W I T N E S S E T H:
WHEREAS, the Company desires to retain the Consultant and the Consultant
desires to be retained by the Company, all pursuant to the terms and conditions
hereinafter set forth;
NOW, THEREFORE, in consideration of the foregoing and the mutual promises
and covenants herein contained, it is agreed as follows:
1. Retention of Consultant. The Company agrees and does hereby retain
-----------------------
the Consultant for a period commencing on the date hereof and terminating one
year from the date hereof, subject to automatic renewal for successive one year
periods unless either of the parties to this Agreement provides written notice
of non-renewal at least ninety (90) days prior to the expiration of the initial
or subsequent terms of this Agreement. The Consultant does hereby accept such
retention, subject to and upon the terms and conditions hereinafter set forth.

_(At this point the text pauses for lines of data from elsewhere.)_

(** * mysocks5: the SOCKS5 session handler of [mysocks5.go]

    A shallow embedding of [New], [ServeConn] and [needNoAuth], together with
    the parts of Go's [bufio] and [io] packages they call, and the properties
    of a session that follow from them.

    A connection is modelled by what the client will send (a queue of
    non-empty chunks followed by the error that ends the stream) and by what
    happens to each [Write] call; a session records every operation it
    performs in a trace. *)

From stdpp Require Import base option list gmap strings.
From Stdlib Require Import Strings.Byte ZArith.


(** ** Bytes and constants *)

Abbreviation byte := Byte.byte.

(** [socks5Version = uint8(5)] and [noAuth = uint8(0)]. *)
Definition socks5Version : byte := x05.
Definition noAuth : byte := x00.

(** ** Errors

    Go compares errors by identity, so every error value the program can build
    is a constructor: the sentinels of package [io], a transport failure of
    package [net], the package-level sentinel [unrecognizedAddrType], and
    [fmt.Errorf] with its format string and its argument. *)

Inductive error : Type :=
  | EOF
  | ErrUnexpectedEOF
  | ErrShortBuffer
  | OpError (msg : string)
  | unrecognizedAddrType
  | Errorf (format : string) (arg : value)
with value : Type :=
  | VErr (e : error)
  | VBytes (p : list byte)
  | VByte (b : byte).

(** [err == io.EOF] *)
Definition is_EOF (e : error) : bool :=
  match e with EOF => true | _ => false end.

(** [err == unrecognizedAddrType] *)
Definition is_unrecognizedAddrType (e : error) : bool :=
  match e with unrecognizedAddrType => true | _ => false end.

(** ** The inbound side of a connection

    [net.Conn.Read] hands over the bytes of the next segment that arrived, at
    most as many as the buffer holds, and reports an error only when nothing
    is left; a read into a non-empty buffer never returns [(0, nil)]. *)

Record chunk := Chunk { c_head : byte; c_tail : list byte }.

Definition chunk_bytes (c : chunk) : list byte := c_head c :: c_tail c.

Definition chunk_of (p : list byte) : option chunk :=
  match p with
  | [] => None
  | b :: t => Some (Chunk b t)
  end.

Record Inbound := { pending : list chunk; rd_err : error }.

(** [conn.Read(p)] with [len(p) = k]. *)
Definition conn_Read (k : nat) (i : Inbound) : list byte * option error * Inbound :=
  match pending i with
  | [] => ([], Some (rd_err i), i)
  | c :: cs =>
      let bs := chunk_bytes c in
      (take k bs, None,
       {| pending := match chunk_of (drop k bs) with
                     | Some c' => c' :: cs
                     | None => cs
                     end;
          rd_err := rd_err i |})
  end.

(** ** [bufio.Reader]

    [buf] are the bytes between the read and write positions of the reader's
    buffer, [src] is the reader it wraps. The sticky error field of the Go
    type is always nil between two calls here, because the connection never
    returns data together with an error. *)

Record Reader := { buf : list byte; src : Inbound }.

Definition defaultBufSize : nat := 4096.

(** [bufio.NewReader(conn)] *)
Definition NewReader (i : Inbound) : Reader := {| buf := []; src := i |}.

(** [bufConn.Read(p)] on a [bufio.Reader], with [len(p) = k]: at most one
    read of the underlying connection, straight into [p] when [p] is at least
    as large as the buffer, and otherwise into the buffer, from which [p] is
    then filled. *)
Definition bufio_Read (k : nat) (r : Reader) : list byte * option error * Reader :=
  match k with
  | 0 => ([], None, r)
  | _ =>
      match buf r with
      | [] =>
          if decide (defaultBufSize ≤ k) then
            let '(bs, err, i) := conn_Read k (src r) in
            (bs, err, {| buf := []; src := i |})
          else
            let '(bs, err, i) := conn_Read defaultBufSize (src r) in
            match bs with
            | [] => ([], err, {| buf := []; src := i |})
            | _ => (take k bs, None, {| buf := drop k bs; src := i |})
            end
      | b =>
          (take k b, None, {| buf := drop k b; src := src r |})
      end
  end.
(** The inner loop of [lockCurrentPiece] writes the cells under the filled
    entries of the row, and no other. *)
Lemma lock_cols_cells x y t row cells : ∀ b col,
  boardOk b →
  ∃ b', lock_cols b x y t row col cells = Ok b' ∧ boardOk b' ∧
    ∀ r c, (r < Z.to_nat BOARD_HEIGHT)%nat → (c < Z.to_nat BOARD_WIDTH)%nat →
      let hit := ∃ i v, cells !! i = Some v ∧ v ≠ 0 ∧
                   Z.of_nat r = y + Z.of_nat row ∧
                   Z.of_nat c = x + Z.of_nat (col + i) in
      (hit → cellAt b' r c = Some (Some t)) ∧
      (¬ hit → cellAt b' r c = cellAt b r c).
Proof.
  induction cells as [|v rest IH]; intros b col Hb.
  { exists b. split; [done|]. split; [done|]. intros r c _ _. split; [|done].
    intros (i & v & Hi & _). by rewrite lookup_nil in Hi. }
  assert (Hskip : ∀ r c,
    (r < Z.to_nat BOARD_HEIGHT)%nat → (c < Z.to_nat BOARD_WIDTH)%nat →
    (v ≠ 0 → Z.of_nat r = y + Z.of_nat row →
     Z.of_nat c = x + Z.of_nat col → False) →
    (∃ i v0, (v :: rest) !! i = Some v0 ∧ v0 ≠ 0 ∧
       Z.of_nat r = y + Z.of_nat row ∧ Z.of_nat c = x + Z.of_nat (col + i)) ↔
    (∃ i v0, rest !! i = Some v0 ∧ v0 ≠ 0 ∧
       Z.of_nat r = y + Z.of_nat row ∧ Z.of_nat c = x + Z.of_nat (S col + i))).
  { intros r c _ _ Hno. split.
    - intros ([|i] & v0 & Hi & Hne & Hr & Hc); simpl in Hi.
      + simplify_eq. exfalso. apply Hno; [done|done|]. rewrite Hc. f_equal. lia.
      + exists i, v0. repeat split; try done. rewrite Hc. f_equal. lia.
    - intros (i & v0 & Hi & Hne & Hr & Hc). exists (S i), v0.
      repeat split; try done. rewrite Hc. f_equal. lia. }
  assert (Hpass : lock_cols b x y t row col (v :: rest)
                  = lock_cols b x y t row (S col) rest →
    (∀ r c, (r < Z.to_nat BOARD_HEIGHT)%nat → (c < Z.to_nat BOARD_WIDTH)%nat →
       v ≠ 0 → Z.of_nat r = y + Z.of_nat row →
       Z.of_nat c = x + Z.of_nat col → False) →
    ∃ b', lock_cols b x y t row col (v :: rest) = Ok b' ∧ boardOk b' ∧
      ∀ r c, (r < Z.to_nat BOARD_HEIGHT)%nat → (c < Z.to_nat BOARD_WIDTH)%nat →
        let hit := ∃ i v0, (v :: rest) !! i = Some v0 ∧ v0 ≠ 0 ∧
                     Z.of_nat r = y + Z.of_nat row ∧
                     Z.of_nat c = x + Z.of_nat (col + i) in
        (hit → cellAt b' r c = Some (Some t)) ∧
        (¬ hit → cellAt b' r c = cellAt b r c)).
  { intros -> Hno. destruct (IH b (S col) Hb) as (b' & -> & Hb' & Hcells).
    exists b'. split; [done|]. split; [done|]. intros r c Hr Hc hit.
    subst hit. rewrite (Hskip r c Hr Hc (Hno r c Hr Hc)). by apply Hcells. }
  assert (Hcons : lock_cols b x y t row col (v :: rest) =
    if v =? 0 then lock_cols b x y t row (S col) rest
    else if y + Z.of_nat row <? 0 then lock_cols b x y t row (S col) rest
    else if (y + Z.of_nat row >=? BOARD_HEIGHT) || (x + Z.of_nat col <? 0)
            || (x + Z.of_nat col >=? BOARD_WIDTH)
    then lock_cols b x y t row (S col) rest
    else let* b := writeCell b (y + Z.of_nat row) (x + Z.of_nat col) t in
         lock_cols b x y t row (S col) rest).
  { cbn [lock_cols]. unfold truthy. by rewrite negb_involutive. }
  destruct (v =? 0) eqn:Ev.
  { apply Hpass; [by rewrite Hcons|]. apply Z.eqb_eq in Ev. intros; done. }
  apply Z.eqb_neq in Ev.
  destruct (y + Z.of_nat row <? 0) eqn:Ey0.
  { apply Hpass; [by rewrite Hcons|]. apply Z.ltb_lt in Ey0. lia. }
  destruct ((y + Z.of_nat row >=? BOARD_HEIGHT) || (x + Z.of_nat col <? 0)
            || (x + Z.of_nat col >=? BOARD_WIDTH)) eqn:Eo.
  { apply Hpass; [by rewrite Hcons|].
    intros r c Hr Hc _ Hry Hcx.
    rewrite !orb_true_iff, Z.ltb_lt, !Z.geb_leb, !Z.leb_le in Eo.
    unfold BOARD_HEIGHT, BOARD_WIDTH in *. lia. }
  rewrite Hcons. clear Hcons.
  apply orb_false_iff in Eo as [Eo Ex1]. apply orb_false_iff in Eo as [Ey1 Ex0].
  rewrite Z.geb_leb in Ey1, Ex1.
  apply Z.ltb_ge in Ey0, Ex0. apply Z.leb_gt in Ey1, Ex1.
  destruct (writeCell_ok b (y + Z.of_nat row) (x + Z.of_nat col) t Hb)
    as (b1 & Hw & Hb1); [lia|lia|].
  rewrite Hw. cbn [andThen].
  destruct (IH b1 (S col) Hb1) as (b' & -> & Hb' & Hcells).
  exists b'. split; [done|]. split; [done|]. intros r c Hr Hc. cbv zeta.
  pose proof (cellAt_writeCell b (y + Z.of_nat row) (x + Z.of_nat col) t b1
                r c Hb ltac:(lia) ltac:(lia) Hw) as Hcell.
  destruct (Hcells r c Hr Hc) as [Hhit Hmiss]. split.
  - intros ([|i] & v0 & Hi & Hne & Hry & Hcx); simpl in Hi.
    + rewrite Hmiss.
      * rewrite Hcell. case_decide as Hd; [done|].
        exfalso. apply Hd. split; [done|]. rewrite Hcx. f_equal. lia.
      * intros (i' & _ & _ & _ & _ & Hc'). lia.
    + apply Hhit. exists i, v0. repeat split; try done. rewrite Hcx. f_equal. lia.
  - intros Hno. rewrite Hmiss.
    + rewrite Hcell. case_decide as Hd; [|done].
      exfalso. apply Hno. exists 0%nat, v. destruct Hd as [Hd1 Hd2].
      repeat split; try done. rewrite Hd2. f_equal. lia.
    + intros (i & v0 & Hi & Hne & Hry & Hcx). apply Hno.
      exists (S i), v0. repeat split; try done. rewrite Hcx. f_equal. lia.
Qed.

2. Duties of Consultant. The Company hereby retains the Consultant to
--------------------
perform consulting services as requested by the Board of Directors of the
Company and such other services as may be mutually agreeable to the Consultant
and the Company (collectively, the "Services"). The Consultant shall report to
and be reasonably available for consultation with the Chief Executive Officer of
the Company. The Consultant shall only be required to devote such time as may
be necessary to perform the Services and shall be free to accept other
employment or consulting duties during the term hereof provided that they do not
interfere with the performance of the Services hereunder. Further, it is
understood that the Consultant shall not be required to relocate from his
current residence in order to perform the Services.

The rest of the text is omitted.